Self-interacting random walks : aging, exploration and first-passage times

TL;DR

This paper investigates how long-range memory effects in self-interacting random walks influence their aging, exploration, and first-passage times, revealing universal scaling laws and the impact of attractive or repulsive interactions on search efficiency.

Contribution

It provides a quantitative analysis of aging, persistence, and transience exponents in non Markovian self-interacting random walks, and characterizes the universal scaling of first-passage times.

Findings

Memory effects induce aging and non-trivial exponents.

First-passage time distributions follow universal scaling laws.

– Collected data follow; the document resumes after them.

(** C9: once Rest is selected, no "load more" call, no settling fetch, no
    query completion and no click selects the indexed backend again while
    the address stays the same; a new address does. *)
Theorem C9_backend_switch_one_way {JS : Js.Engine} (w : World) (evs : list Event) (a : string) :
  useRestAPI (feed w) = true ->
  forallb (keepsAddress (address w)) evs = true ->
  a <> address (run evs w) ->
  useRestAPI (feed (run evs w)) = true /\
  useRestAPI (feed (step (run evs w) (AddressChanged a))) = false.
Proof.
  intros U K Ha.
  destruct (run_rest_sticky evs w U K) as (U' & _ & _).
  split; [exact U'|]. cbn [step].
  apply String.eqb_neq in Ha. now rewrite Ha.
Qed.

Lemma C9_backend_switch_one_way_witness :
  let w := run [QueryCompleted (Some (samplePage 1000 100)); LoadMoreClicked;
                Settled 0 (GraphQLData (Some []))] (initialWorld "0xa11ce") in
  let evs := [LoadMoreClicked;
              Settled 0 (RestReply (Rest.FetchResolved
                {| Rest.status := 200;
                   Rest.body := Rest.BodyArray
                     [ {| Rest.version := 900; Rest.type := "user_transaction";
                          Rest.sender := Some "0xb0b" |} ] |}));
              LoadMoreClicked; QueryCompleted (Some []); TryRestClicked] in
  useRestAPI (feed (run evs w)) = true /\
  useRestAPI (feed (step (run evs w) (AddressChanged "0xb0b"))) = false.
Proof.
  cbv zeta.
  refine (C9_backend_switch_one_way _ _ "0xb0b" _ _ _);
    [reflexivity | reflexivity | vm_compute; discriminate].
Defined.

(** ** C10 and C6: the Rest fetcher and exhaustion *)

Lemma failedFetch_empty (net : Rest.FetchResult) :
  failedFetch net -> Rest.afterFetch net = Js.Returned [].
Proof.
  intros [ | r Hr | st | st ]; unfold Rest.afterFetch; cbn.
  - reflexivity.
  - now rewrite Hr.
  - now destruct (negb _).
  - now destruct (negb _).
Qed.

Lemma afterFetch_returns (net : Rest.FetchResult) :
  exists txs, Rest.afterFetch net = Js.Returned txs.
Proof.
  unfold Rest.afterFetch.
  destruct (Rest.try_block net); eauto.
Qed.

(** C10: the Rest page fetcher never throws: for every address and
    cursor, and whatever the network does, it returns an array.  A
    rejected fetch, a status outside 200-299, a body that does not parse
    and a body that is not an array all give the empty array, which is
    also what an empty page gives. *)
Theorem C10_rest_fetcher_total (fetch : string -> Rest.Params -> Rest.FetchResult)
    (address : string) (start : option Js.Number) :
  (exists txs,
     Rest.getAccountTransactionsRest fetch address start = Js.Returned txs) /\
  (failedFetch (fetch (Rest.url address) (Rest.params start)) ->
     Rest.getAccountTransactionsRest fetch address start = Js.Returned [] /\
     Rest.getAccountTransactionsRest fetch address start =
       Rest.getAccountTransactionsRest (fun _ _ => emptyPage) address start).
Proof.
  unfold Rest.getAccountTransactionsRest. split.
  - apply afterFetch_returns.
  - intros F. rewrite (failedFetch_empty _ F). split; reflexivity.
Qed.

Lemma C10_rest_fetcher_total_witness :
  let fetch := fun (_ : string) (_ : Rest.Params) =>
    Rest.FetchResolved {| Rest.status := 503; Rest.body := Rest.BodyOther |} in
  Rest.getAccountTransactionsRest fetch "0xa11ce" (Some (Js.Num 900))
    = Js.Returned [] /\
  Rest.getAccountTransactionsRest fetch "0xa11ce" (Some (Js.Num 900))
    = Rest.getAccountTransactionsRest (fun _ _ => emptyPage)
        "0xa11ce" (Some (Js.Num 900)).
Proof.
  exact (proj2 (C10_rest_fetcher_total
                  (fun _ _ => Rest.FetchResolved
                     {| Rest.status := 503; Rest.body := Rest.BodyOther |})
                  "0xa11ce" (Some (Js.Num 900)))
               (failed_status
                  {| Rest.status := 503; Rest.body := Rest.BodyOther |}
                  eq_refl)).
Defined.

Lemma run_blocked {JS : Js.Engine} (n : nat) (w : World) :
  hasMore (feed w) = false -> run (repeat LoadMoreClicked n) w = w.
Proof.
  intros H. induction n as [|n IH]; [reflexivity|].
  cbn [repeat run fold_left]. rewrite step_blocked by now right.
  exact IH.
Qed.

Attractive interactions enhance local exploration, repulsive interactions accelerate global exploration.

Abstract

Self-interacting random walks are endowed with long range memory effects that emerge from the interaction of the random walker at time $t$ with the territory that it has visited at earlier times $t'<t$. This class of non Markovian random walks has applications in a broad range of examples, ranging from insects to living cells, where a random walker modifies locally its environment -- leaving behind footprints along its path, and in turn responds to its own footprints. Because of their inherent non Markovian nature, the exploration properties of self-interacting random walks have remained elusive. Here we show that long range memory effects can have deep consequences on the dynamics of generic self-interacting random walks ; they can induce aging and non trivial persistence and transience exponents, which we determine quantitatively, in both infinite and confined geometries. Based on this analysis, we quantify the search kinetics of self-interacting random walkers and show that the distribution of the first-passage time (FPT) to a target site in a confined domain takes universal scaling forms in the large domain size limit, which we characterize quantitatively. We argue that memory abilities induced by attractive self-interactions provide a decisive advantage for local space exploration, while repulsive self-interactions can significantly accelerate the global exploration of large domains.